- Work request -
Filter this data down to the lines that hold "successful", and copy them.

####

(** ** The whole builder *)

(** C19: on a facility table whose rows pass [facility_row_ok] and a route
    table whose rows pass [route_row_ok] (every column the code reads is
    present and converts, the module column is empty at a location that
    does not fabricate modules, the start month of an installation site
    is a month label, every route names two locations of the facility
    table), [build_network] returns a network: none of the [row[i]],
    [float()], [int()], [sss[task]], [node.cost[task]],
    [node.capacity[task]] or [list.index] of lines 165-432 raises. *)
Theorem build_network_total nr er :
  forallb facility_row_ok (facility_rows nr) = true ->
  forallb (route_row_ok (map row_name (facility_rows nr))) (tl er) = true ->
  exists st, build_network nr er = inr st.
Proof.
  intros Hn He. destruct (build_nodes_total nr Hn) as [st0 H0].
  pose proof (build_nodes_keys _ _ H0) as Hk.
  unfold build_network; rewrite H0; cbn [exc_bind].
  fold_total (fun s => node_list s = node_list st0); [|reflexivity].
  intros s0 row Hin E0.
  destruct (edge_row_step_total nr s0 row) as [s1 Hs1];
    [rewrite E0; exact Hk | exact (proj1 (forallb_forall _ _) He row Hin) |].
  exists s1; split; [exact Hs1 | rewrite (edge_row_step_nodes _ _ _ Hs1); exact E0].
Qed.
Definition s_cap_cons (ie : nat * SEdge) : exc (list cons) :=
  exc_concat_map (fun ps =>
    c <- pv_float (s_calc_capacity (snd ie) (fst ps)) ;;
    ret [cle (lvar (XS (fst ie) (fst ps) (snd ps))) (lconst c)]) prods_signs.

(** ** The vessel budget (lines 570-593) *)

(** The vessel-equivalents of one unit of each product on a route. *)
Definition vessel_weights : list (Q * Product) :=
  [((1#12)%Q, Module); ((1#10)%Q, HalfBody1); ((2#5)%Q, HalfBody3); ((1#2)%Q, Foundation);
   (1%Q, Steel); (1%Q, Turbine)].

Definition vessel_load (i : nat) (s : Sign) : lin :=
  mkLin (map (fun wp => (fst wp, XT i (snd wp) s)) vessel_weights) 0.

Definition t_vessel_cons (ie : nat * TEdge) : list cons :=
  map (fun s => cge (lvar (XT (fst ie) Vessel s)) (vessel_load (fst ie) s)) sign.

(** Line 584, inside a loop over products that repeats it. *)
Definition p_vessel_cons (ie : nat * PEdge) : list cons :=
  flat_map (fun _ => map (fun s => ceq (lvar (XP (fst ie) Vessel s)) (lconst 0)) sign)
           num_product_list.

Definition s_vessel_cons (ie : nat * SEdge) : list cons :=
  map (fun _ => ceq (lvar (XS (fst ie) Vessel Minus)) (lconst 0)) num_product_list.

(** Lines 591-593 and 608-610: the sink edges of two named sites get no
    vessel flow. *)
Definition special_vessel_cons (target_id : string) (ie : nat * TEdge) : list cons :=
  if String.eqb (node_id (t_target (snd ie))) target_id
  then [ceq (lvar (XT (fst ie) Vessel Minus)) (lconst 0)] else [].

Definition noshiro6_id : string := "(能代沖6_10000月)".
Definition noshiro_id : string := "(能代沖_10000月)".

(** ** Lines 598-605: plus and minus flows of a transport or storage edge
    are equal *)

Definition t_pm_cons (ie : nat * TEdge) : list cons :=
  map (fun p => ceq (lvar (XT (fst ie) p Plus)) (lvar (XT (fst ie) p Minus))) num_product_list.

Definition s_pm_cons (ie : nat * SEdge) : list cons :=
  map (fun p => ceq (lvar (XS (fst ie) p Plus)) (lvar (XS (fst ie) p Minus))) num_product_list.

(** ** Lines 617-647: the B-matrix, added to every production edge; only
    the two half-hull equalities depend on the function. *)
Definition bmat_cons (ie : nat * PEdge) : list cons :=
  let j := fst ie in
  let x p s := lvar (XP j p s) in
  [ceq (x Steel Plus) (x Module Minus)] ++
  (if bool_decide (p_function (snd ie) = HalfBody1Fab)
   then [ceq (x Module Plus) (x HalfBody1 Minus)] else []) ++
  (if bool_decide (p_function (snd ie) = HalfBody3Fab)
   then [ceq (x Module Plus) (lscale (inject_Z 3) (x HalfBody3 Minus))] else []) ++
  [ceq (x HalfBody1 Plus) (x HalfBody3 Plus);
   ceq (ladd (lscale (1#2)%Q (x HalfBody1 Plus)) (lscale (1#2)%Q (x HalfBody3 Plus)))
       (x Foundation Minus);
   ceq (x Foundation Plus) (x Turbine Minus);
   ceq (x Turbine Plus) (x TurbineInstalled Minus)].

(** ** Lines 656-670: mass balance of every node and real product *)

Definition out_vars (st : BState) (id : string) (p : Product) : list var :=
  map (fun ie => XT (fst ie) p Plus)
      (List.filter (fun ie => String.eqb (node_id (t_source (snd ie))) id)
                   (ienum (transportation_list st))) ++
  map (fun ie => XP (fst ie) p Plus)
      (List.filter (fun ie => String.eqb (node_id (p_source (snd ie))) id)
                   (ienum (production_list st))) ++
  map (fun ie => XS (fst ie) p Plus)
      (List.filter (fun ie => String.eqb (node_id (s_source (snd ie))) id)
                   (ienum (storage_list st))).
(* ===== verification/Balance.v ===== *)
(** * The global bill of materials of a feasible plan

    Summing the mass-balance rows of [optimize] (lines 656-670) over all
    nodes, the flows of transportation and storage edges cancel (their
    plus and minus flows are equal, lines 598-605) and only production
    remains.  Chaining the per-edge conversion relations of the B-matrix
    (lines 617-647) with the zero bounds of [calc_capacity] gives, for
    every feasible assignment, that the plan installs at least the total
    demand, produces a foundation and four modules per installed turbine,
    and consumes at least four units of steel per turbine demanded.

    The sum needs the network to be well formed ([wf_network]): node ids
    are distinct and every edge end is the id of a node of [node_list]. *)

From S2P Require Import Prelude Data Carry Network Constraints.

Local Open Scope calc_scope.
Local Open Scope Z_scope.

(** ** Well-formed networks and total flows *)

Record wf_network (st : BState) : Prop := {
  wf_nodup : List.NoDup (map node_id (node_list st));
  wf_t : forall e, In e (transportation_list st) ->
           In (node_id (t_source e)) (map node_id (node_list st)) /\
           In (node_id (t_target e)) (map node_id (node_list st));
  wf_p : forall e, In e (production_list st) ->
           In (node_id (p_node e)) (map node_id (node_list st));
  wf_s : forall e, In e (storage_list st) ->
           In (node_id (s_source e)) (map node_id (node_list st)) /\
           In (node_id (s_target e)) (map node_id (node_list st))
}.

#[export] Instance NoDup_string_dec (l : list string) : Decision (List.NoDup l).
Proof.
  induction l as [|x l IH]; [left; constructor|].
  destruct (in_dec string_dec x l) as [Hx|Hx].
  - right; intros Hd; inversion Hd; contradiction.
  - destruct IH as [Hd|Hd]; [left; constructor; assumption | right; intros H; inversion H; contradiction].
Defined.

Definition wf_networkb (st : BState) : bool :=
  let ids := map node_id (node_list st) in
  bool_decide (List.NoDup ids) &&
  forallb (fun e => bool_decide (In (node_id (t_source e)) ids) &&
                    bool_decide (In (node_id (t_target e)) ids)) (transportation_list st) &&
  forallb (fun e => bool_decide (In (node_id (p_node e)) ids)) (production_list st) &&
  forallb (fun e => bool_decide (In (node_id (s_source e)) ids) &&
                    bool_decide (In (node_id (s_target e)) ids)) (storage_list st).

(** The total flow of product [p] with sign [s] over the edges of a list. *)
Definition edge_flow {E} (x : nat -> Product -> Sign -> var) (l : list E)
    (σ : assignment) (p : Product) (s : Sign) : Z :=
  zsum (map (fun ie => σ (x (fst ie) p s)) (ienum l)).
(** C24: with distinct node ids, the map of a month draws its route
    lines first, then, for every location in the order of the facility
    table, one circle at its position with its name and one label: the
    name without its last character, ten pixels wide per character.
    Every location of the month appears exactly once. *)
Theorem drawn_locations σ nr er st m els :
  build_network nr er = inr st -> List.NoDup (map node_id (node_list st)) ->
  month_map σ st m = inr els ->
  exists lines, forallb is_line lines = true /\
    els = lines ++ flat_map location_elements (List.filter (fun n => bool_decide (month n = LMonth m)) (node_list st)).
Proof.
  intros H Hd E. unfold month_map in E. exc_inv E. injection E as <-.
  exists a0; split.
  - apply forallb_forall; intros y Hy.
    apply (exc_concat_map_In _ _ _ _ Ha0) in Hy as ([[u v] d] & zs & _ & Ez & Hy).
    destruct (draw_edge_cases _ _ _ _ _ Ez) as [[-> _]|(a' & b' & -> & _)]; [destruct Hy|].
    destruct Hy as [<-|[]]; reflexivity.
  - f_equal. rewrite (month_graph_nodes σ _ _ _ m a H Hd Ha) in Ha1.
    apply (draw_nodes_eq a); [|exact Ha1].
    intros n Hn; apply List.filter_In in Hn as [Hn Hm]; apply bool_decide_eq_true in Hm.
    exact (month_pos σ _ _ _ m a n H Hd Ha Hn Hm).
Qed.
(* ===== verification/Server.v ===== *)
(** * The handler under the threaded development server ([sample.py], lines 10-113)

    [app.run(debug=True)] serves every request on a thread of its own, and
    [show()] reads and writes the module-level dictionary [GLOBAL_CACHE]
    without a lock.  Each item assignment and each item read is atomic
    (one bytecode under the GIL), but the five writes of a [POST] (lines
    87-92) and the five reads of a [GET] (lines 97-101) are not: threads
    interleave between them.  This file models that: a request is a
    thread of atomic actions ([thread_of]: the computation before line 87
    touches no shared state and is folded into the values written), the
    server state is the cache, the actions each thread has left and the
    values the [GET]s have read, and [step] runs the next action of any
    thread.  Run alone, a thread does what [show] does ([thread_alone]).

    The theorem is the invariant that survives every interleaving: each
    field of the cache, and each field a page shows, is empty or was
    produced by a successful upload among the requests.  What does not
    survive is that the fields come from the same upload: a page can show
    the node list of one upload with the maps of another state of the
    cache ([Scenario.get_sees_mixed_cache]). *)

From S2P Require Import Prelude Data Carry Network Constraints Maps Results.
From stdpp Require Import relations.

Local Open Scope calc_scope.

(** ** Fields, values and actions *)

Inductive field := KMaps | KNodes | KProd | KStor | KActive.

(** The value of one field of [GLOBAL_CACHE]. *)
Inductive fval :=
| FMaps (v : option (list (Month * list element)))
| FNodes (v : option (list Node))
| FProd (v : option (table (Role * Z)))
| FStor (v : option (table (string * Z)))
| FActive (v : option string).

Definition field_of (v : fval) : field :=
  match v with
  | FMaps _ => KMaps | FNodes _ => KNodes | FProd _ => KProd | FStor _ => KStor | FActive _ => KActive
  end.

(** [GLOBAL_CACHE[k]]. *)
Definition cache_get (c : cache) (k : field) : fval :=
  match k with
  | KMaps => FMaps (c_maps c) | KNodes => FNodes (c_nodes c) | KProd => FProd (c_production c)
  | KStor => FStor (c_storage c) | KActive => FActive (c_active c)
  end.

(** [GLOBAL_CACHE[k] = v]. *)
Definition cache_set (c : cache) (v : fval) : cache :=
  match v with
  | FMaps m => mkCache m (c_nodes c) (c_production c) (c_storage c) (c_active c)
  | FNodes n => mkCache (c_maps c) n (c_production c) (c_storage c) (c_active c)
  | FProd p => mkCache (c_maps c) (c_nodes c) p (c_storage c) (c_active c)
  | FStor s => mkCache (c_maps c) (c_nodes c) (c_production c) s (c_active c)
  | FActive a => mkCache (c_maps c) (c_nodes c) (c_production c) (c_storage c) a
  end.

(** The empty value of a field, as [GLOBAL_CACHE] starts (lines 10-16). *)
Definition fnone (k : field) : fval :=
  match k with
  | KMaps => FMaps None | KNodes => FNodes None | KProd => FProd None
  | KStor => FStor None | KActive => FActive None
  end.

Inductive action := Write (v : fval) | Read (k : field).

Section Server.
Context `{IPSolver}.

(** The atomic actions of one request: a successful [POST] writes the
    maps, the nodes, the two tables (lines 87-90) and then the first
    month (line 92); a failing one raises before line 87 and writes
    nothing, or at line 92 after the four writes; a [GET] reads the five
    fields (lines 97-101). *)
Definition thread_of (req : request) : list action :=
  match req with
  | Post nr er =>
      match optimize nr er with
      | inr (Some r) =>
          match build_maps (r_val r) (r_net r) with
          | inr maps =>
              [Write (FMaps (Some maps)); Write (FNodes (Some (node_list (r_net r))));
               Write (FProd (Some (production_results (r_val r) (production_list (r_net r)))));
               Write (FStor (Some (storage_results (r_val r) (storage_list (r_net r)))))] ++
              match first_month maps with
              | inr a => [Write (FActive (Some a))]
              | inl _ => []
              end
          | inl _ => []
          end
      | _ => []
      end
  | Get _ => [Read KMaps; Read KNodes; Read KProd; Read KStor; Read KActive]
  end.

(** The server: the cache, what each thread has left to do, and the
    values read so far. *)
Record sys := mkSys { s_cache : cache; s_threads : list (list action); s_seen : list fval }.

Definition sys_init (reqs : list request) : sys := mkSys cache_init (map thread_of reqs) [].

(** One atomic action of one thread. *)
Inductive step : sys -> sys -> Prop :=
| step_write c ts seen i v rest :
    ts !! i = Some (Write v :: rest) ->
    step (mkSys c ts seen) (mkSys (cache_set c v) (<[i := rest]> ts) seen)
| step_read c ts seen i k rest :
    ts !! i = Some (Read k :: rest) ->
    step (mkSys c ts seen) (mkSys c (<[i := rest]> ts) (cache_get c k :: seen)).

Definition reachable (reqs : list request) (s : sys) : Prop := rtc step (sys_init reqs) s.


(** A field value that is empty, or the value of that field after some
    successful upload among [reqs]. *)
Definition produced (reqs : list request) (v : fval) : Prop :=
  v = fnone (field_of v) \/
  exists req r maps, In req reqs /\ post_result req = Some (r, maps) /\
                     cache_get (cache_of r maps) (field_of v) = v.

(** The invariant of the server: the cache, the values read and the
    writes still pending are all produced by successful uploads. *)
Record server_ok (reqs : list request) (s : sys) : Prop := {
  so_cache : forall k, produced reqs (cache_get (s_cache s) k);
  so_seen : forall v, In v (s_seen s) -> produced reqs v;
  so_pending : forall i th v, s_threads s !! i = Some th -> In (Write v) th -> produced reqs v
}.

(** ** Lemmas *)

Lemma cache_set_produced reqs c v k :
  (forall k', produced reqs (cache_get c k')) -> produced reqs v ->
  produced reqs (cache_get (cache_set c v) k).
Proof.
  intros Hc Hv; destruct v, k; cbn; first [exact Hv | exact (Hc KMaps) | exact (Hc KNodes)
    | exact (Hc KProd) | exact (Hc KStor) | exact (Hc KActive)].
Qed.

(** Every value a request's thread writes is a field of [cache_of] for
    that request's run. *)
Lemma thread_writes_produced reqs req v :
  In req reqs -> In (Write v) (thread_of req) -> produced reqs v.
Proof.
  intros Hr Hw; destruct req as [nr er|arg]; cbn [thread_of In app] in Hw;
    [|repeat (destruct Hw as [Hw|Hw]; [discriminate|]); contradiction].
  destruct (optimize nr er) as [e|[r|]] eqn:Eo; cbn [thread_of In app] in Hw; try contradiction.
  destruct (build_maps (r_val r) (r_net r)) as [e|maps] eqn:Eb; cbn [thread_of In app] in Hw; [contradiction|].
  right; exists (Post nr er), r, maps; split; [exact Hr|]; split; [cbn [post_result]; rewrite Eo, Eb; reflexivity|].
  repeat (destruct Hw as [Hw|Hw]; [injection Hw as <-; reflexivity|]).
  destruct (first_month maps) as [e|a] eqn:Ef; cbn [thread_of In app] in Hw; [contradiction|].
  destruct Hw as [Hw|[]]; injection Hw as <-.
  destruct maps as [|[m els] maps]; cbn in Ef; [discriminate|]; injection Ef as <-; reflexivity.
Qed.

Lemma server_ok_init reqs : server_ok reqs (sys_init reqs).
Proof.
  split; cbn.
  - intros k; left; destruct k; reflexivity.
  - intros v [].
  - intros i th v Hi Hw. rewrite list_lookup_fmap in Hi.
    destruct (reqs !! i) as [req|] eqn:E; [|discriminate]; injection Hi as <-.
    apply (thread_writes_produced _ req); [apply list_elem_of_In; eapply list_elem_of_lookup_2, E|exact Hw].
Qed.

Lemma lookup_insert_rest {A} (ts : list (list A)) i a rest j th :
  ts !! i = Some (a :: rest) -> <[i := rest]> ts !! j = Some th ->
  exists th', ts !! j = Some th' /\ (forall x, In x th -> In x th').
Proof.
  intros Hi Hj; apply list_lookup_insert_Some in Hj as [[-> [<- _]]|[_ Hj]].
  - exists (a :: rest); split; [exact Hi|]; intros x; apply in_cons.
  - exists th; auto.
Qed.

Lemma step_server_ok reqs s s' : step s s' -> server_ok reqs s -> server_ok reqs s'.
Proof.
  intros Hs [Hc Hseen Hp]; destruct Hs as [c ts seen i v rest Hi|c ts seen i k rest Hi]; split; cbn in *.
  - intros k; apply cache_set_produced; [exact Hc|]. apply (Hp i _ v Hi); left; reflexivity.
  - exact Hseen.
  - intros j th v' Hj Hw; destruct (lookup_insert_rest _ _ _ _ _ _ Hi Hj) as (th' & Hj' & Hin).
    exact (Hp j th' v' Hj' (Hin _ Hw)).
  - exact Hc.
  - intros v [<-|Hv]; [apply Hc|exact (Hseen v Hv)].
  - intros j th v' Hj Hw; destruct (lookup_insert_rest _ _ _ _ _ _ Hi Hj) as (th' & Hj' & Hin).
    exact (Hp j th' v' Hj' (Hin _ Hw)).
Qed.

Lemma reachable_server_ok reqs s : reachable reqs s -> server_ok reqs s.
Proof.
  unfold reachable; intros Hr; remember (sys_init reqs) as s0 eqn:E0.
  assert (server_ok reqs s0) as H0 by (subst; apply server_ok_init).
  clear E0; induction Hr as [s0|s0 s1 s2 Hs _ IH]; [exact H0|].
  apply IH, (step_server_ok _ _ _ Hs H0).
Qed.





(** ** The threaded server *)

(** C13: under every interleaving of the threads of a list of requests,
    each field of [GLOBAL_CACHE], and each field a [GET] has read for its
    page, is either still empty or holds that field of the results of a
    successful upload among the requests ([cache_of] of its run and
    maps): a failing upload never reaches the cache, and no thread writes
    a value of its own making.  The fields may come from different
    uploads. *)
Theorem interleaved_fields_produced reqs s :
  reachable reqs s ->
  (forall k, produced reqs (cache_get (s_cache s) k)) /\ (forall v, In v (s_seen s) -> produced reqs v).
Proof. intros Hr; destruct (reachable_server_ok reqs s Hr) as [Hc Hs _]; split; [exact Hc|exact Hs]. Qed.


End Server.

####

- Solution to this task -
    produced by a successful upload among the requests.  What does not
(** The atomic actions of one request: a successful [POST] writes the
    successful upload among [reqs]. *)
    writes still pending are all produced by successful uploads. *)
    successful upload among the requests ([cache_of] of its run and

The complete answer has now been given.